■ What is required:
Could you please find each line in the records that contains the word "intros" and copy it?

[Start of section]

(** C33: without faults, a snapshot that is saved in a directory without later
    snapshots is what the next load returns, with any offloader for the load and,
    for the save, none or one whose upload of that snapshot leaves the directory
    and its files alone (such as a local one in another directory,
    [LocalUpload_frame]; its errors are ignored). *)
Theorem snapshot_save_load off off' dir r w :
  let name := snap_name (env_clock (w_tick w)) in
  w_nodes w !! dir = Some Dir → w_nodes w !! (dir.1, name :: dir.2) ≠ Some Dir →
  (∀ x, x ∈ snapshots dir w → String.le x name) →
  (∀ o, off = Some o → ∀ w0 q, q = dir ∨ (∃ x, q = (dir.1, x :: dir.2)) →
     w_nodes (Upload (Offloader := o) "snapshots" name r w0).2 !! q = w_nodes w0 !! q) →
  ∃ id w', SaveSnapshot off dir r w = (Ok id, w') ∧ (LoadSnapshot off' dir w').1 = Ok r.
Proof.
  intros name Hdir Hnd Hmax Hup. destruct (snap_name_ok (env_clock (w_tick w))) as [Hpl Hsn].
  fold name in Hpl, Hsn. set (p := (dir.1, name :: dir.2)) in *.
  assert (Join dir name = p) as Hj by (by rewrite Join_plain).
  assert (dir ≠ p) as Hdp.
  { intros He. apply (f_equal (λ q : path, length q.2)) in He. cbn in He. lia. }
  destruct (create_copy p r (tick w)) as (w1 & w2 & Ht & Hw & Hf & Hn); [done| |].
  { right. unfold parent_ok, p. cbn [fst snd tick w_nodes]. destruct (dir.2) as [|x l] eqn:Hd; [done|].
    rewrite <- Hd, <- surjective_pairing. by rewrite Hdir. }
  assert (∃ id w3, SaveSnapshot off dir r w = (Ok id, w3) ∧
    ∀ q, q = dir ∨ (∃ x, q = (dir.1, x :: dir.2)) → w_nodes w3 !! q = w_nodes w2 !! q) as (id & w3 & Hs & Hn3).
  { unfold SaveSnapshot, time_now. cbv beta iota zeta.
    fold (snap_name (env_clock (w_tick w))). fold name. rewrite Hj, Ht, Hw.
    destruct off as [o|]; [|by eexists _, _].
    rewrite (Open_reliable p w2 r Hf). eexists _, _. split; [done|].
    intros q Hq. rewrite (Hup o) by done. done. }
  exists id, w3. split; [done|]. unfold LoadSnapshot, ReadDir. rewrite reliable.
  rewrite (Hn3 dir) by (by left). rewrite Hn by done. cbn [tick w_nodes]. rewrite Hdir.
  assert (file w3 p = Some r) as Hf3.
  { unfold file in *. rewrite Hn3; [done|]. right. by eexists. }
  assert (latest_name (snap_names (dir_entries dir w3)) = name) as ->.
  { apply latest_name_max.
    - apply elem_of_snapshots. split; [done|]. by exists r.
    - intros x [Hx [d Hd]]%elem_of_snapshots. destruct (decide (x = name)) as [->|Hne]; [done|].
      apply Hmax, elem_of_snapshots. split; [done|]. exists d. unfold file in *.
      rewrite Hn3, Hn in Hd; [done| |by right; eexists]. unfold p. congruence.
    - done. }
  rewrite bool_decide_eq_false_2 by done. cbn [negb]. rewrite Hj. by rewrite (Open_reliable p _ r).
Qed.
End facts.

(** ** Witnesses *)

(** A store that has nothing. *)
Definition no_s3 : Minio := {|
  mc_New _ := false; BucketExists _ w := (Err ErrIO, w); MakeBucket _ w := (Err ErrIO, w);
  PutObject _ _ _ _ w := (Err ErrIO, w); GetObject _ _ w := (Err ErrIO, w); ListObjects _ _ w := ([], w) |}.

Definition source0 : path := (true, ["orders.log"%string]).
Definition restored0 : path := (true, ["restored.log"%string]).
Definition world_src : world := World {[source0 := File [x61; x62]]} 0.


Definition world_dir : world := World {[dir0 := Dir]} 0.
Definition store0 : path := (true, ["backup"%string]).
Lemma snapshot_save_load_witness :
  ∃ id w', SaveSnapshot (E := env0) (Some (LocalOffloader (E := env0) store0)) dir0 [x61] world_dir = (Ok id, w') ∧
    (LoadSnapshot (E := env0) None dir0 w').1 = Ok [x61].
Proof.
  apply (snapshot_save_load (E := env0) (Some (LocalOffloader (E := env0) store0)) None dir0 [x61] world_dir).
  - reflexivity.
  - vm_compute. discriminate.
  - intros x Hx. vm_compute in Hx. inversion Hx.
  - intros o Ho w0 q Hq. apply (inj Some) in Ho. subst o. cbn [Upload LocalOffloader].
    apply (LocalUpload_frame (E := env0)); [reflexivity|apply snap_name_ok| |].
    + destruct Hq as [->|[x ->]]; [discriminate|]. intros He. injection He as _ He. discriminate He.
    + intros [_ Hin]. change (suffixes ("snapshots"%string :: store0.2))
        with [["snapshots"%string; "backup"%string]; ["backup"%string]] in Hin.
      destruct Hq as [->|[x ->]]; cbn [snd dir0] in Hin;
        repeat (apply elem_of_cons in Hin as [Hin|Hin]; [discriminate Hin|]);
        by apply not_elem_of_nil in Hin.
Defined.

[End of section]

■ Answer to this exercise:
  intros name Hdir Hnd Hmax Hup. destruct (snap_name_ok (env_clock (w_tick w))) as [Hpl Hsn].
  { intros He. apply (f_equal (λ q : path, length q.2)) in He. cbn in He. lia. }
    intros q Hq. rewrite (Hup o) by done. done. }
    - intros x [Hx [d Hd]]%elem_of_snapshots. destruct (decide (x = name)) as [->|Hne]; [done|].
  - intros x Hx. vm_compute in Hx. inversion Hx.
  - intros o Ho w0 q Hq. apply (inj Some) in Ho. subst o. cbn [Upload LocalOffloader].
    + destruct Hq as [->|[x ->]]; [discriminate|]. intros He. injection He as _ He. discriminate He.
    + intros [_ Hin]. change (suffixes ("snapshots"%string :: store0.2))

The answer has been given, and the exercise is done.